Лесотехнический институт, как уже говорилось, находился в Мытищах. Но ведь именно в Мытищах работал и Березовский-старший: главным инженером керамического завода, то есть – де-факто заместителем директора; какая ни есть, но все же номенклатура.

Сколько керамической продукции сверх лимитов отгрузил Абрам Маркович на городские стройки или для нужд самого КБ – можно только гадать. Но если мои предположения верны, то уже с самого юного возраста Березовский воочию убедился, что связи и блат прошибают любые стены; они-то и есть истинная власть…

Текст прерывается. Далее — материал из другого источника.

Lemma ok_landed node d s s' : sched_ok o s → taken (node, inr d) s s' → sched_ok o (landed node d s').
Proof.
  intros Hok Htk. pose proof (taken_tokens _ _ _ Htk) as Ht. cbn in Ht. destruct Htk.
  destruct (landed_fields node d s') as (Lp & Lf & Lw & Ld & Ls & La & Lr & _). pose proof (landed_state node d s') as Lst.
  assert (∀ id, stateOf id s' = stateOf id s) as Hstate by (intros id; unfold stateOf; by rewrite tk_states0).
  assert (tokens (landed node d s') = tokens s') as Ltok by (unfold tokens; by rewrite Lf, Lw).
  assert (pn_id node ∉ pn_id <$> tokens s' ∧ NoDup (pn_id <$> tokens s')) as [Hnew Hd'].
  { pose proof (so_unique _ _ Hok) as Hd. rewrite Ht in Hd. cbn in Hd. by apply NoDup_cons in Hd. }
  assert (running_in s (pn_id node) = true) as Hrun by (apply (so_running _ _ Hok); rewrite Ht; cbn; by left).
  assert (∀ id, settled_in (landed node d s') id = bool_decide (id = pn_id node) || settled_in s id) as Lset.
  { intros id. unfold settled_in at 1. rewrite Lst, Hstate. case_id id (pn_id node); [by apply bool_decide_eq_true|by rewrite Hstate]. }
  destruct Hok. split; rewrite ?Lp, ?tk_plan0, ?Ltok.
  - done.
  - done.
  - intros m Hm. apply so_nodes. rewrite Ht. by right.
  - intros id. unfold running_in. rewrite Lst. case_id id (pn_id node).
    + split; [by intros ?%bool_decide_eq_true|done].
    + rewrite Hstate. etransitivity; [exact (so_running id)|]. rewrite Ht. cbn. rewrite elem_of_cons. split; [by intros [?|?]|by right].
  - intros id f. rewrite Lf, tk_fibers0. apply so_fiber.
  - intros m e. rewrite Lw. intros Hm. apply (so_reports m). rewrite tk_waiting0. by right.
  - intros m. rewrite Lw. intros Hm. apply (so_stops m). rewrite tk_waiting0. by right.
  - rewrite Ls, tk_steps0, so_steps, Ht. cbn. lia.
  - rewrite La, tk_agents0, so_agents, (Permutation_length (filter_permutation is_agent _ _ Ht)). cbn. destruct (is_agent node); cbn; lia.
  - rewrite Ls, tk_steps0. lia.
  - rewrite La, tk_agents0. destruct (is_agent node); lia.
  - intros owner l id. rewrite Ld, tk_discovered0, Lset. intros Hl Hid. rewrite (so_discovered owner l id Hl Hid). by rewrite orb_true_r.
  - intros id. rewrite Lr, tk_results0. unfold has_result. rewrite Lset, Lst. case_id id (pn_id node); cbn [orb with_status ns_outcome].
    + assert (sc_results s !! pn_id node = None) as Hnone.
      { apply eq_None_not_Some. intros Hsome%so_results. destruct Hsome as [Hs _]. unfold settled_in in Hs. unfold running_in in Hrun.
        apply bool_decide_eq_true in Hs, Hrun. congruence. }
      destruct d as [[] v p|p|[] p]; rewrite ?lookup_insert_eq, ?Hnone; cbn; split; try done; by intros [? ?].
    + rewrite Hstate. etransitivity; [|apply so_results]. destruct d; try done. by rewrite lookup_insert_ne.
  - intros id. rewrite Lst. case_id id (pn_id node); [|rewrite Hstate; apply so_states]. right. split; [done|].
    apply (so_reports node). rewrite tk_waiting0. by left.
Qed.

(** ** What a turn does before it admits *)

(** Nodes are appended and listed, a status changes only to settled, and the outcome of
    a settled node only to failed. *)
Record advance (s s' : Sched) : Prop := {
  ad_nodes : ∃ new, pl_nodes (sc_plan s') = pl_nodes (sc_plan s) ++ new ∧ sc_appended s' = sc_appended s ++ (pn_id <$> new);
  ad_status : ∀ id, ns_status (stateOf id s') = ns_status (stateOf id s) ∨ settled_in s' id = true;
  ad_outcome : ∀ id, settled_in s id = true →
    ns_outcome (stateOf id s') = ns_outcome (stateOf id s) ∨ ns_outcome (stateOf id s') = OFailed
}.

Lemma advance_settled s s' id : advance s s' → settled_in s id = true → settled_in s' id = true.
Proof.
  intros Ha Hs. destruct (ad_status _ _ Ha id) as [E|]; [|done]. unfold settled_in in *. by rewrite E.
Qed.

Lemma advance_running s s' id : advance s s' → running_in s' id = true → running_in s id = true.
Proof.
  intros Ha Hr. destruct (ad_status _ _ Ha id) as [E|Hs]; unfold running_in, settled_in in *; [by rewrite <-E|].
  apply bool_decide_eq_true in Hs, Hr. congruence.
Qed.

#[export] Instance advance_po : PreOrder advance.
Proof.
  split.
  - intros s. split; [|by left|by left]. exists []. by rewrite !app_nil_r.
  - intros s1 s2 s3 H12 H23. split.
    + destruct (ad_nodes _ _ H12) as (l & E1 & A1), (ad_nodes _ _ H23) as (l' & E2 & A2). exists (l ++ l').
      by rewrite E2, E1, A2, A1, fmap_app, !app_assoc.
    + intros id. destruct (ad_status _ _ H23 id) as [->|?]; [|by right]. destruct (ad_status _ _ H12 id) as [->|?]; [by left|].
      right. by apply (advance_settled s2).
    + intros id Hs. pose proof (advance_settled _ _ _ H12 Hs) as Hs2. destruct (ad_outcome _ _ H23 id Hs2) as [->|?]; [|by right].
      by apply (ad_outcome _ _ H12).
Qed.

Lemma frame_advance s s' :
  sc_plan s' = sc_plan s → sc_appended s' = sc_appended s → (∀ id, stateOf id s' = stateOf id s) → advance s s'.
Proof.
  intros Hp Ha Hst. split.
  - exists []. by rewrite Hp, Ha, !app_nil_r.
  - intros id. rewrite Hst. by left.
  - intros id _. rewrite Hst. by left.
Qed.

Lemma alike_advance s s' : alike s s' → advance s s'.
Proof. intros []. by apply frame_advance. Qed.

(** A settled state of a node that is not settled otherwise, or a failure. *)
Lemma settle_advance s s' id (f : NodeState → NodeState) :
  (∀ j, stateOf j s' = if bool_decide (j = id) then f (stateOf id s) else stateOf j s) →
  sc_plan s' = sc_plan s → sc_appended s' = sc_appended s →
  ns_status (f (stateOf id s)) = SSettled → (settled_in s id = true → ns_outcome (f (stateOf id s)) = OFailed) → advance s s'.
Proof.
  intros Hst Hp Ha Hset Hout. split.
  - exists []. by rewrite Hp, Ha, !app_nil_r.
  - intros j. unfold settled_in. rewrite Hst. case_id j id; [|by left]. right. by apply bool_decide_eq_true.
  - intros j Hj. rewrite Hst. case_id j id; [|by left]. right. by apply Hout.
Qed.

Lemma cascade_advance s s' : cascade s s' → advance s s'.
Proof.
  induction 1 as [s s' Ha|s node outcome s1 s' Hn Hp Hr Ha Hc IH]; [by apply alike_advance|].
  transitivity s1; [|done]. transitivity (change_state (pn_id node) (with_status SSettled outcome) s); [|by apply alike_advance].
  apply (settle_advance _ _ (pn_id node) (with_status SSettled outcome)); try done.
  - intros j. apply stateOf_change.
  - intros Hs. unfold settled_in in Hs. apply bool_decide_eq_true in Hs. unfold pending_in in Hp. congruence.
Qed.

(** An edge that is discovered changes no state. *)
Lemma discovers_frame nodeId owners s :
  let s' := fold_left (λ s owner, discover nodeId owner s) owners s in
  sc_plan s' = sc_plan s ∧ sc_appended s' = sc_appended s ∧ sc_states s' = sc_states s ∧ sc_pendingMerges s' = sc_pendingMerges s.
Proof.
  revert s. induction owners as [|owner owners IH]; intros s; [done|]. cbn [fold_left]. cbv zeta. destruct (IH (discover nodeId owner s)) as (-> & -> & -> & ->).
  unfold discover. destruct (sc_states s !! owner) as [n|]; [|done]. by destruct (bool_decide _).
Qed.

Lemma judged_frame s nodeId verdict :
  sc_plan (judged nodeId verdict s) = sc_plan s ∧ sc_appended (judged nodeId verdict s) = sc_appended s ∧
  sc_pendingMerges (judged nodeId verdict s) = sc_pendingMerges s.
Proof. destruct verdict as [r|owners r|]; [done| |done]. cbn [judged]. by destruct (discovers_frame nodeId owners s) as (? & ? & _ & ?). Qed.

Lemma judged_advance s nodeId verdict : settled_in s nodeId = true → advance s (judged nodeId verdict s).
Proof.
  intros Hs. destruct verdict as [r|owners r|]; [| |done].
  - by apply (settle_advance _ _ nodeId (with_status SSettled OFailed)); try done; intros j; apply (stateOf_change nodeId j).
  - cbn [judged]. destruct (discovers_frame nodeId owners s) as (Hp & Ha & Hst & _). apply frame_advance; [done|done|].
    intros id. unfold stateOf. by rewrite Hst.
Qed.

(** *** Reports *)

Lemma landed_advance node d s s' : running_in s (pn_id node) = true → taken (node, inr d) s s' → advance s (landed node d s').
Proof.
  intros Hrun []. destruct (landed_fields node d s') as (Lp & _ & _ & _ & _ & _ & _ & La & _).
  apply (settle_advance _ _ (pn_id node) (λ n, with_status SSettled (outcome_of d) (with_progress (progress_of d) n))); try congruence; try done.
  - intros j. rewrite landed_state. unfold stateOf. by rewrite tk_states0.
  - unfold running_in, settled_in in *. intros Hs. apply bool_decide_eq_true in Hrun, Hs. congruence.
Qed.

Lemma landed_settled node d s : settled_in (landed node d s) (pn_id node) = true.
Proof. unfold settled_in. rewrite landed_state. rewrite (bool_decide_eq_true_2 (pn_id node = pn_id node)) by done. by apply bool_decide_eq_true. Qed.

Lemma settle_inr node outcome s s' :
  settle node outcome s = (inr tt, s') → same_core (change_state (pn_id node) (with_status SSettled outcome) s) s'.
Proof. intros E. pose proof (settle_core node outcome s) as Hs. by rewrite E in Hs. Qed.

Итак, в 1962 году Березовский поступает в институт. (Тему для вступительного сочинения он выбрал самую беспроигрышную: «Мир! Нам нужен мир!»; «Октябрь 1917 года – самая знаменательная дата в тысячелетней истории существования человечества», – так начинался этот эпохальный труд.)

Учился он вполне сносно, не выделяясь никакими исключительными талантами, разве что умением быстрее прочих решать математические задачи. Ему очень нравилось ощущать – хоть в чем-то – свое превосходство, и он всячески старался его демонстрировать, вызывая вполне понятное раздражение окружающих.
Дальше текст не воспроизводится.